Without the panel, I would have said "1 hour" and spent 3. With the panel, I planned for 2 hours and shipped on time with nothing missing.
How It Works Technically
Each agent is a Claude Code subagent spawned using the Task tool. All four run in parallel, so the estimation round takes about 30 seconds total. Each agent gets:
- The task description
- Their persona definition and bias instructions
- The point scale (1 point = ~1 hour, max 2 points per task)
- Project context so they understand the codebase
They return structured output: task or story, point estimate, and brief reasoning. If any agent says a task is bigger than 2 points, it gets broken into subtasks automatically.
After all four respond, I see the comparison table, add my own vote, and make the call. For items where everyone agrees, I spend zero time discussing. For items where they disagree, I dig in.
The time savings compound. Five backlog items take about 3 minutes to estimate this way. A full sprint's worth of grooming (15-20 items) takes 10 minutes. Compare that to the hour-long grooming meetings I've sat through in my career.
Why the Disagreement Matters
Most solo builders estimate from one perspective. Usually the optimistic one. "I've done something like this before, it took an hour, so this should be about an hour."
That reasoning misses three things:
Hidden dependencies. The Skeptic finds these. "Did you remember you need to update the API endpoint too? And write a migration?"
Scope inflation. The Busy Exec catches this. "You said 'landing page' but you're designing a full marketing funnel. Pick one page and ship it."
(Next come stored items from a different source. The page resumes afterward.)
(** The functions of soinfo. *)
Definition initialize_functions (soinfo_free_name soinfo_unload_name somain_sym_name : list Z) (vdso : Z)
  (linker : ElfImage) : K (bool * ElfImage) :=
  '(realpath, linker) ← findSymbolAddress fuel linker (B "__dl__ZNK6soinfo12get_realpathEv");
  set_var (fun s => set_functions realpath (soinfo_free s) (soinfo_unload s) (guard_ctor s) (guard_dtor s) s);;
  '(free, linker) ← findSymbolAddress fuel linker soinfo_free_name;
  set_var (fun s => set_functions (get_realpath_sym s) free (soinfo_unload s) (guard_ctor s) (guard_dtor s) s);;
  if free =? 0 then mret (false, linker)
  else
    '(unload, linker) ← findSymbolAddress fuel linker soinfo_unload_name;
    set_var (fun s => set_functions (get_realpath_sym s) (soinfo_free s) unload (guard_ctor s) (guard_dtor s) s);;
    if unload =? 0 then mret (false, linker)
    else initialize_rest somain_sym_name vdso linker.

Definition initialize_with (linker : ElfImage) : K (bool * ElfImage) :=
  '(ok, linker) ← guard_setup linker;
  if negb ok then mret (false, linker)
  else
    '(somain_sym_name, linker) ← findSymbolNameByPrefix fuel linker (B "__dl__ZL6somain");
    if bool_decide (somain_sym_name = []) then mret (false, linker)
    else
      '(soinfo_free_name, linker) ← findSymbolNameByPrefix fuel linker (B "__dl__ZL11soinfo_freeP6soinfo");
      if bool_decide (soinfo_free_name = []) then mret (false, linker)
      else
        '(soinfo_unload_name, linker) ← findSymbolNameByPrefix fuel linker (B "__dl__ZL13soinfo_unloadP6soinfo");
        if bool_decide (soinfo_unload_name = []) then mret (false, linker)
        else
          let llvm_sufix := drop (length (B "__dl__ZL6somain")) somain_sym_name in
          '(a, linker) ← resolveSymbolPointer fuel linker (B "__dl__ZL8solinker" ++ llvm_sufix);
          set_var (set_solinker a);;
          '(a, linker) ← (if a =? 0 then
                            '(a, linker) ← resolveSymbolPointer fuel linker (B "__dl__ZL6solist" ++ llvm_sufix);
                            set_var (set_solinker a);;
                            mret (a, linker)
                          else mret (a, linker));
          if a =? 0 then mret (false, linker)
          else
            '(vdso, linker) ← resolveSymbolPointer fuel linker (B "__dl__ZL4vdso" ++ llvm_sufix);
            initialize_functions soinfo_free_name soinfo_unload_name somain_sym_name vdso linker.

(** The image of the linker is destroyed on every way out. *)
Definition initialize : K bool :=
  linker ← new_ElfImage fuel (B "/linker");
  '(ok, linker) ← initialize_with linker;
  delete_ElfImage linker;;
  mret ok.

(** The guard of every operation: [solinker == nullptr && !initialize()]. *)
Definition ready : K bool :=
  linker ← var solinker;
  if linker =? 0 then initialize else mret true.

(** ** Dropping records *)

Definition path_matches (iter : Z) (target_path : list Z) : K bool :=
  p ← getPath iter;
  if p =? 0 then mret false
  else p ← getPath iter; path ← load_cstr fuel p; mret (contains path target_path).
Real-world overhead. The Multitasker accounts for this. "Sure, the coding is 1 hour. But you'll spend 30 minutes setting up the dev environment, 20 minutes testing, and another 20 minutes because Slack will interrupt you twice."
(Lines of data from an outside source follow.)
(* ===== verification/Context.v ===== *)
(** The context of a process specialisation and the API it gives to modules
    (loader/src/injector/module.hpp, module.cpp, the JNI part of hook.cpp and
    ArtMethod of android_util.hpp).

    Module libraries are third-party code. A module is whatever program over
    the API one likes: at each call of one of its functions the environment
    first overwrites memory as it pleases (Mem.call_code), then the module runs
    a program of API calls chosen by [module_code] from the function and
    everything that happened so far.

    LSPlt, regcomp and the Java runtime are environment: their calls are
    events with arbitrary answers. Deleting local references of the Java
    runtime and the lock of the hook lists have no effect here and are left
    out. *)
From S2P Require Import Prelude Sys Text Mem Linker ModLoader Sort ElfParser Unmount Daemon SoList.
Open Scope Z_scope.

(** ** Flags *)

Definition ZYGISK_API_VERSION : Z := 5.

(** ZygiskContext::flags *)
Definition POST_SPECIALIZE : Z := Z.shiftl 1 0.
Definition APP_FORK_AND_SPECIALIZE : Z := Z.shiftl 1 1.
Definition APP_SPECIALIZE : Z := Z.shiftl 1 2.
Definition SERVER_FORK_AND_SPECIALIZE : Z := Z.shiftl 1 3.
Definition DO_REVERT_UNMOUNT : Z := Z.shiftl 1 4.
Definition SKIP_CLOSE_LOG_PIPE : Z := Z.shiftl 1 5.

(** ZygiskContext::info_flags, what the daemon says of a process *)
Definition PROCESS_GRANTED_ROOT : Z := Z.shiftl 1 0.
Definition PROCESS_ON_DENYLIST : Z := Z.shiftl 1 1.
Definition PROCESS_EXCLUDED : Z := Z.shiftl 1 26.
Definition PROCESS_IS_MANAGER : Z := Z.shiftl 1 27.
Definition PROCESS_ROOT_IS_APATCH : Z := Z.shiftl 1 28.
Definition PROCESS_ROOT_IS_KSU : Z := Z.shiftl 1 29.
Definition PROCESS_ROOT_IS_MAGISK : Z := Z.shiftl 1 30.
Definition PRIVATE_MASK : Z :=
  Z.lor PROCESS_EXCLUDED (Z.lor PROCESS_IS_MANAGER (Z.lor PROCESS_ROOT_IS_APATCH
    (Z.lor PROCESS_ROOT_IS_KSU PROCESS_ROOT_IS_MAGISK))).
Definition UNMOUNT_MASK : Z := PROCESS_ON_DENYLIST.

(** [~x] of a uint32_t. *)
Definition not32 (x : Z) : Z := Z.lxor x (2 ^ 32 - 1).

(** ** Data *)

(** A row of the process's memory map, as lsplt::MapInfo has it. *)
Record map_info := MapInfo_mk {
  mi_start : Z; mi_end : Z; mi_perms : Z; mi_private : bool; mi_offset : Z; mi_dev : Z; mi_inode : Z;
  mi_path : list Z }.

(** The arguments of a specialisation, as far as the code looks at them; a
    null [fds_to_ignore] pointer is [None]. *)
Record app_args := AppArgs_mk { a_uid : Z; a_nice_name : Z; a_app_data_dir : Z; a_fds_to_ignore : option Z }.
Inductive sargs := AppArgs (a : app_args) | ServerArgs.

Record JNINativeMethod := JMethod { j_name : list Z; j_signature : list Z; j_fnPtr : Z }.
Abbreviation jmethod := JNINativeMethod.
Definition set_fnPtr (x : Z) (m : jmethod) : jmethod := JMethod (j_name m) (j_signature m) x.

Record RegisterInfo := Reg { rg_regex : list Z; rg_symbol : list Z; rg_callback : Z; rg_backup : Z }.
Record IgnoreInfo := Ign { ig_regex : list Z; ig_symbol : list Z }.

(** The functions the API table can point to. *)
Inductive api_fn :=
| FHookJniNativeMethods
| FPltHookRegister | FPltHookExclude | FPltHookCommit
| FConnectCompanion | FSetOption | FGetModuleDir | FGetFlags
| FPltHookRegisterDev | FExemptFd | FPltHookCommitAll.

#[export] Instance api_fn_eq_dec : EqDecision api_fn.
Proof. solve_decision. Defined.

(** ZygiskModule. [has_register] is the registerModule entry of its API table,
    [api] the numbered entries after it, [mod_] the address of the module's
    own record (0 if it has none). *)
Record zmodule := ZMod {
  id_ : Z;
  unload : bool;
  handle : Z;
  entry : Z;
  has_register : bool;
  api : list (option api_fn);
  mod_ : Z }.

Definition set_unload (x : bool) (r : zmodule) : zmodule :=
  ZMod (id_ r) x (handle r) (entry r) (has_register r) (api r) (mod_ r) .
Definition set_has_register (x : bool) (r : zmodule) : zmodule :=
  ZMod (id_ r) (unload r) (handle r) (entry r) x (api r) (mod_ r) .
Definition set_api (x : list (option api_fn)) (r : zmodule) : zmodule :=
  ZMod (id_ r) (unload r) (handle r) (entry r) (has_register r) x (mod_ r) .
Definition set_mod_ (x : Z) (r : zmodule) : zmodule :=
  ZMod (id_ r) (unload r) (handle r) (entry r) (has_register r) (api r) x.

(** ZygiskContext; [process] is the address and the text of the name. *)
Record ctx := Ctx {
  env : Z;
  args : sargs;
  process : option (Z * list Z);
  modules : list zmodule;
  pid : Z;
  flags : Z;
  info_flags : Z;
  allowed_fds : list bool;
  exempted_fds : list Z;
  register_info : list RegisterInfo;
  ignore_info : list IgnoreInfo }.

Definition set_args (x : sargs) (r : ctx) : ctx :=
  Ctx (env r) x (process r) (modules r) (pid r) (flags r) (info_flags r) (allowed_fds r) (exempted_fds r)
    (register_info r) (ignore_info r) .
Definition set_process (x : option (Z * list Z)) (r : ctx) : ctx :=
  Ctx (env r) (args r) x (modules r) (pid r) (flags r) (info_flags r) (allowed_fds r) (exempted_fds r)
    (register_info r) (ignore_info r) .
Definition set_modules (x : list zmodule) (r : ctx) : ctx :=
  Ctx (env r) (args r) (process r) x (pid r) (flags r) (info_flags r) (allowed_fds r) (exempted_fds r)
    (register_info r) (ignore_info r) .
Definition set_pid (x : Z) (r : ctx) : ctx :=
  Ctx (env r) (args r) (process r) (modules r) x (flags r) (info_flags r) (allowed_fds r) (exempted_fds r)
    (register_info r) (ignore_info r) .
Definition set_flags (x : Z) (r : ctx) : ctx :=
  Ctx (env r) (args r) (process r) (modules r) (pid r) x (info_flags r) (allowed_fds r) (exempted_fds r)
    (register_info r) (ignore_info r) .
Definition set_info_flags (x : Z) (r : ctx) : ctx :=
  Ctx (env r) (args r) (process r) (modules r) (pid r) (flags r) x (allowed_fds r) (exempted_fds r)
    (register_info r) (ignore_info r) .
Definition set_allowed_fds (x : list bool) (r : ctx) : ctx :=
  Ctx (env r) (args r) (process r) (modules r) (pid r) (flags r) (info_flags r) x (exempted_fds r)
    (register_info r) (ignore_info r) .
Definition set_exempted_fds (x : list Z) (r : ctx) : ctx :=
  Ctx (env r) (args r) (process r) (modules r) (pid r) (flags r) (info_flags r) (allowed_fds r) x
    (register_info r) (ignore_info r) .
Definition set_register_info (x : list RegisterInfo) (r : ctx) : ctx :=
  Ctx (env r) (args r) (process r) (modules r) (pid r) (flags r) (info_flags r) (allowed_fds r)
    (exempted_fds r) x (ignore_info r) .
Definition set_ignore_info (x : list IgnoreInfo) (r : ctx) : ctx :=
  Ctx (env r) (args r) (process r) (modules r) (pid r) (flags r) (info_flags r) (allowed_fds r)
    (exempted_fds r) (register_info r) x.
One person can't hold all of these perspectives at once. Four agents can. And they do it in 30 seconds.
The Broader Pattern
This isn't limited to estimation. The pattern, spawning multiple AI agents with different biases to create structured disagreement, applies anywhere a single perspective creates blind spots.
Code review. Architecture decisions. Content planning. Pricing strategy. Hiring evaluations.
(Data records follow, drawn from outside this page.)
(** The second pass: what stays open is what was and is kept. *)
Lemma close_loop n dir c (s : st W zs) :
  z_ctx (st_s s) = Some c -> dir ∈ opened s -> dir_pos (st_w s) dir = 0 -> (dents_left (st_w s) dir < n)%nat ->
  wp (each_fd n dir (close_forbidden dir)) (fun o s' => o = Ret tt /\ st_s s' = st_s s
    /\ forall f, f ∈ opened s' <-> (f ∈ opened s /\ kept (allowed_fds c) dir f)) s.
Proof.
  intros Hc Hd Hp Hn.
  set (I := fun pos (s' : st W zs) => st_s s' = st_s s /\ dir ∈ opened s' /\ dir_pos (st_w s') dir = pos
    /\ forall f, f ∈ opened s' <-> (f ∈ opened s /\ (pos <= f \/ kept (allowed_fds c) dir f))).
  eapply wp_mono; [apply (each_fd_rule _ dir I n s)|].
  - intros pos s' (_ & H1 & H2 & _). done.
  - intros pos s0 r w' e es pos' (Es & Hd0 & Hp0 & Hf0) _ E Ho -> Hle Hes.
    eapply wp_mono; [apply (close_visit dir c); cbn [st_s]; by rewrite Es|]. cbn [st_w st_s].
    intros o s' (-> & Es' & Hp' & Hl' & Hf'). split; [done|]. split; [|done]. split; [congruence|]. split.
    { apply Hf'. rewrite Ho. split; [done|]. right. by right. }
    split; [done|]. intros f. rewrite Hf', Ho, Hes, Hf0.
    split.
    + intros [[H1 H2] [H3|H3]]; [|tauto]. split; [done|]. destruct H2 as [H2|]; [|tauto]. left.
      apply Z.nlt_ge. intros H4. apply H3. split; [tauto|lia].
    + intros [H1 [H2|H2]]; [|tauto]. split; [split; [done|left; lia]|]. left. intros [_ H3]. lia.
  - done.
  - rewrite Hp. split; [done|]. split; [done|]. split; [done|]. intros f. split; [|tauto].
    intros Hf. split; [done|]. left. by apply (fd_range (st_w s)).
  - intros o s' (-> & s0 & r & w' & e & (Es & _ & _ & Hf) & Hend & Ho & ->). split; [done|]. split; [done|].
    cbn [st_w]. rewrite Ho. intros f. rewrite Hf. split; [|tauto]. intros [H1 [H2|H2]]; [|done].
    exfalso. assert (f < dir_pos (st_w s0) dir) by (apply Hend, Hf; tauto). lia.
Qed.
Any decision where "I'll just go with my gut" has historically led to regret is a candidate for this pattern. Build a panel. Give each agent a clear bias. Let them argue. Then make the call yourself.
The AI doesn't decide. You decide. But you decide with information you wouldn't have had otherwise.
What Vibe Coders Are Missing
The "vibe coding" movement is real and I'm part of it. Build fast, ship fast, iterate fast. But there's a gap in the philosophy. Speed without estimation isn't speed. It's chaos with momentum.
Planning poker with AI agents takes 30 seconds per task. That's not a process burden. That's a sanity check. And the delta between "I think this takes an hour" and "this takes 3 hours in practice" is the difference between shipping on Friday and pushing to next week.
I've run 31 marathons. Every single one required a pace plan. Not because planning is fun, but because running 26.2 miles without a plan means hitting the wall at mile 18. Estimation is your pace plan for building software.
The runners who say "I'll just run by feel" are the ones walking at mile 20. The builders who say "I'll just code by vibes" are the ones scrambling at deadline.
Try It Yourself
The setup is simple. You need Claude Code and about 10 minutes to configure the personas. I've documented the full process, the agent prompts, the point scale, and the execution flow.
The planning poker skill isn't built as a public tool yet (it's on my backlog), but the SOP and agent prompt templates are ready to share. If you want the prompts and the process, follow me on LinkedIn. I'll share them when they're packaged up.
In the meantime, you can start with the core idea: take your next task, describe it to Claude four times with four different persona instructions, and compare the estimates. The spread will surprise you.